The 4th post in the ‘Automate Leaf and Spine Deployment’ series goes through the creation of the base and fabric config snippets and their deployment to devices. Loopbacks, NVE and intra-fabric interfaces are configured and both the underlay and overlay routing protocol peerings formed leaving the fabric in a state ready for services to be added.
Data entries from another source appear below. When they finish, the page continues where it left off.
(* ===== verification/Json.v ===== *)
(** The JSON values the data layer filters with.

    [serde_json::Value] and its [Number] and [Map] belong to the serde_json
    crate; they are the class [JsonValue], whose [view] and [inject] are the
    public enum seen from outside, with the laws the proofs rely on in
    [JsonLaws]. [json] is a concrete instance on which witnesses compute. *)
From Stdlib Require Import Ascii String.
From Stdlib Require Import ZArith NArith List Lia Floats.SpecFloat.
From stdpp Require Import base decidable list gmap.
From S2P Require Import Prelude Str.

(** The variants of [serde_json::Value] over its own number and map types. *)
Module Value.
Inductive t (V N M : Type) : Type :=
| Null
| Bool (b : bool)
| Number (n : N)
| String (s : str)
| Array (items : list V)
| Object (map : M).
Arguments Null {V N M}.
Arguments Bool {V N M} b.
Arguments Number {V N M} n.
Arguments String {V N M} s.
Arguments Array {V N M} items.
Arguments Object {V N M} map.
End Value.

Class JsonValue (V : Type) : Type := {
  Num : Type;
  Map : Type;
  view : V -> Value.t V Num Map;
  inject : Value.t V Num Map -> V;
  (** [PartialEq], [Number::as_f64], [Display] and [Value::from] of an integer. *)
  value_eqb : V -> V -> bool;
  as_f64 : Num -> option f64;
  value_to_string : V -> str;
  value_of_Z : Z -> V;
  map_new : Map;
  map_insert : str -> V -> Map -> Map;
  map_get : str -> Map -> option V;
  map_is_empty : Map -> bool
}.

Class JsonLaws (V : Type) `{JsonValue V} : Prop := {
  view_inject : forall s, view (inject s) = s;
  map_get_insert : forall k v m, map_get k (map_insert k v m) = Some v;
  map_get_insert_ne : forall k k' v m, k <> k' -> map_get k (map_insert k' v m) = map_get k m;
  map_get_new : forall k, map_get k map_new = None;
  map_is_empty_new : map_is_empty map_new = true;
  map_is_empty_insert : forall k v m, map_is_empty (map_insert k v m) = false
}.

(** Numbers have an [f64] value, and it is not NaN: serde_json's own
    guarantee without its arbitrary-precision feature. *)
Class JsonNumbers (V : Type) `{JsonValue V} : Prop := {
  number_value : forall n : Num, exists x, as_f64 n = Some x /\ f64_is_nan x = false
}.

(** [Value::from(f64)]: a number when finite, else null. *)
Class JsonFloats (V : Type) `{JsonValue V} : Type := {
  value_of_f64 : f64 -> V;
  value_of_f64_finite : forall x, f64_is_finite x = true ->
    exists n, view (value_of_f64 x) = Value.Number n /\ as_f64 n = Some x;
  value_of_f64_other : forall x, f64_is_finite x = false -> view (value_of_f64 x) = Value.Null
}.

(** [Map::iter]; a key stands in it once, and the first counts if it did not. *)
Class JsonEntries (V : Type) `{JsonValue V} : Type := {
  entries : Map -> list (str * V);
  entries_get : forall k m, map_get k m = (list_to_map (entries m) : gmap str V) !! k
}.

Section Operations.
Context {V : Type} `{JsonValue V}.

Definition json_null : V := inject Value.Null.
Definition json_string (s : str) : V := inject (Value.String s).
Definition json_array (l : list V) : V := inject (Value.Array l).
Definition json_object (m : Map) : V := inject (Value.Object m).

(** The literal [json!({ k: v })]. *)
Definition json_singleton (k : str) (v : V) : V := json_object (map_insert k v map_new).

(** [row.get(field)]. *)
Definition value_get (field : str) (row : V) : option V :=
  match view row with Value.Object m => map_get field m | _ => None end.

Definition value_is_null (v : V) : bool :=
  match view v with Value.Null => true | _ => false end.

(** [row.get(field).unwrap_or(&Value::Null)]. *)
Definition field_of (field : str) (row : V) : V :=
  match value_get field row with Some v => v | None => json_null end.

End Operations.

Section Laws.
Context {V : Type} `{JsonLaws V}.

Lemma value_get_singleton k (v : V) : value_get k (json_singleton k v) = Some v.
Proof. unfold value_get, json_singleton, json_object. by rewrite view_inject, map_get_insert. Qed.

Lemma value_get_singleton_ne k k' (v : V) : k <> k' -> value_get k (json_singleton k' v) = None.
Proof.
  intros N. unfold value_get, json_singleton, json_object.
  by rewrite view_inject, map_get_insert_ne, map_get_new.
Qed.
End Laws.

(** * A concrete instance

    Numbers are integers or finite floats, as serde_json keeps them apart. *)

Record finite : Type := mkFinite { float : f64; is_finite : f64_is_finite float = true }.

Inductive json : Type :=
| JNull
| JBool (b : bool)
| JNumber (n : Z)
| JFloat (x : finite)
| JString (s : str)
| JArray (l : list json)
| JObject (m : list (str * json)).

Fixpoint json_eqb (a b : json) : bool :=
  match a, b with
  | JNull, JNull => true
  | JBool x, JBool y => Bool.eqb x y
  | JNumber x, JNumber y => Z.eqb x y
  | JFloat x, JFloat y => f64_eq (float x) (float y)
  | JString x, JString y => str_eqb x y
  | JArray x, JArray y =>
      (fix go l1 l2 := match l1, l2 with
        | [], [] => true
        | v1 :: l1, v2 :: l2 => json_eqb v1 v2 && go l1 l2
        | _, _ => false end) x y
  | JObject x, JObject y =>
      (fix go l1 l2 := match l1, l2 with
        | [], [] => true
        | (k1, v1) :: l1, (k2, v2) :: l2 => str_eqb k1 k2 && json_eqb v1 v2 && go l1 l2
        | _, _ => false end) x y
  | _, _ => false
  end.

Fixpoint drop_zeros (s : str) : str :=
  match s with c :: s' => if (c =? 48)%N then drop_zeros s' else s | [] => [] end.

(** The exact decimal expansion of [m * 2^e]. *)
Definition float_to_string (x : f64) : str :=
  match x with
  | S754_finite s m e =>
      (if s then lit "-" else []) ++
      (if 0 <=? e then show (Z.shiftl (Z.pos m) e) ++ lit ".0"
       else let digits := show (Z.pos m * 5 ^ (- e)) in
            let padded := repeat 48%N (Z.to_nat (1 - e) - List.length digits) ++ digits in
            let whole := (List.length padded - Z.to_nat (- e))%nat in
            let fraction := rev (drop_zeros (rev (drop whole padded))) in
            take whole padded ++ lit "." ++ match fraction with [] => lit "0" | _ => fraction end)
  | _ => lit "0.0"
  end.

Fixpoint json_to_string (v : json) : str :=
  match v with
  | JNull => lit "null"
  | JBool true => lit "true"
  | JBool false => lit "false"
  | JNumber n => if n <? 0 then lit "-" ++ show (- n) else show n
  | JFloat x => float_to_string (float x)
  | JString s => [34%N] ++ s ++ [34%N]
  | JArray l => lit "[" ++ join (lit ",") (map json_to_string l) ++ lit "]"
  | JObject m =>
      lit "{" ++ join (lit ",") (map (fun '(k, v) => [34%N] ++ k ++ [34%N] ++ lit ":" ++ json_to_string v) m)
        ++ lit "}"
  end.

Fixpoint assoc_insert (k : str) (v : json) (m : list (str * json)) : list (str * json) :=
  match m with
  | [] => [(k, v)]
  | (k', v') :: m' => if str_eqb k k' then (k, v) :: m' else (k', v') :: assoc_insert k v m'
  end.

Fixpoint assoc_get (k : str) (m : list (str * json)) : option json :=
  match m with
  | [] => None
  | (k', v') :: m' => if str_eqb k k' then Some v' else assoc_get k m'
  end.

#[export] Instance json_value : JsonValue json := {
  Num := Z + finite;
  Map := list (str * json);
  view v := match v with
            | JNull => Value.Null
            | JBool b => Value.Bool b
            | JNumber n => Value.Number (inl n)
            | JFloat x => Value.Number (inr x)
            | JString s => Value.String s
            | JArray l => Value.Array l
            | JObject m => Value.Object m
            end;
  inject s := match s with
              | Value.Null => JNull
              | Value.Bool b => JBool b
              | Value.Number (inl n) => JNumber n
              | Value.Number (inr x) => JFloat x
              | Value.String s => JString s
              | Value.Array l => JArray l
              | Value.Object m => JObject m
              end;
  value_eqb := json_eqb;
  as_f64 n := Some (match n with inl z => f64_of_Z z | inr x => float x end);
  value_to_string := json_to_string;
  value_of_Z := JNumber;
  map_new := [];
  map_insert := assoc_insert;
  map_get := assoc_get;
  map_is_empty m := match m with [] => true | _ => false end
}.

#[export] Instance json_laws : JsonLaws json.
Proof.
  split; simpl.
  - by intros [| | [] | | |].
  - intros k v m. assert (str_eqb k k = true) as R by (by apply bool_decide_eq_true_2).
    induction m as [|[k' v'] m IH]; simpl; [by rewrite R|].
    destruct (str_eqb k k') eqn:E; simpl; [by rewrite R|by rewrite E].
  - intros k k' v m N. assert (str_eqb k k' = false) as R by (by apply bool_decide_eq_false_2).
    induction m as [|[k2 v2] m IH]; simpl; [by rewrite R|].
    destruct (str_eqb k' k2) eqn:E; simpl; [|by rewrite IH].
    apply bool_decide_eq_true in E. subst k2. by rewrite R.
  - done.
  - done.
  - intros k v [|[k' v'] m]; simpl; [done|]. by destruct (str_eqb k k').
Qed.

#[export, refine] Instance json_entries : JsonEntries json := { entries m := m }.
Proof.
  intros k m. cbn. induction m as [|[k' v] m IH]; cbn; [by rewrite lookup_empty|].
  unfold str_eqb. case_bool_decide as E; [subst k'; by rewrite lookup_insert_eq|]. by rewrite lookup_insert_ne by done.
Defined.

#[export, refine] Instance json_floats : JsonFloats json := {
  value_of_f64 x := match Bool.bool_dec (f64_is_finite x) true with
                    | left F => JFloat (mkFinite x F)
                    | right _ => JNull
                    end
}.
Proof.
  - intros x F. destruct (Bool.bool_dec _ _) as [F'|]; [|congruence]. by exists (inr (mkFinite x F')).
  - intros x F. by destruct (Bool.bool_dec _ _) as [F'|]; [congruence|].
Defined.

Example float_strings :
  map float_to_string [f64_div (f64_of_Z 5) (f64_of_Z 2); f64_div (f64_of_Z 1) (f64_of_Z 8); f64_of_Z 3]
  = [lit "2.5"; lit "0.125"; lit "3.0"].
Proof. vm_compute. reflexivity. Qed.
- Automate Leaf and Spine Deployment Part1 - introduction and structure
- Automate Leaf and Spine Deployment Part2 - input variable validation
- Automate Leaf and Spine Deployment Part3 - fabric variables and dynamic inventory
- Automate Leaf and Spine Deployment Part4 - deploying the fabric with ansible
- Automate Leaf and Spine Deployment Part5 - fabric services: tenant, interface, route
- Automate Leaf and Spine Deployment Part6 - post validation
- github repo
The following sections start with the Ansible host and N9K pre-configurations and go right through to the deployment of the fabric using Ansible.
Table Of Contents
Prerequisites
The deployment has been tested on NXOS 9.2(4) and NXOS 9.3(5) (in theory should be fine with 9.3(6) & 9.3(7)) using Ansible 2.10.6 and Python 3.6.9. There are a few nuances when running the different versions of code, see the caveats section in Part1 for more details.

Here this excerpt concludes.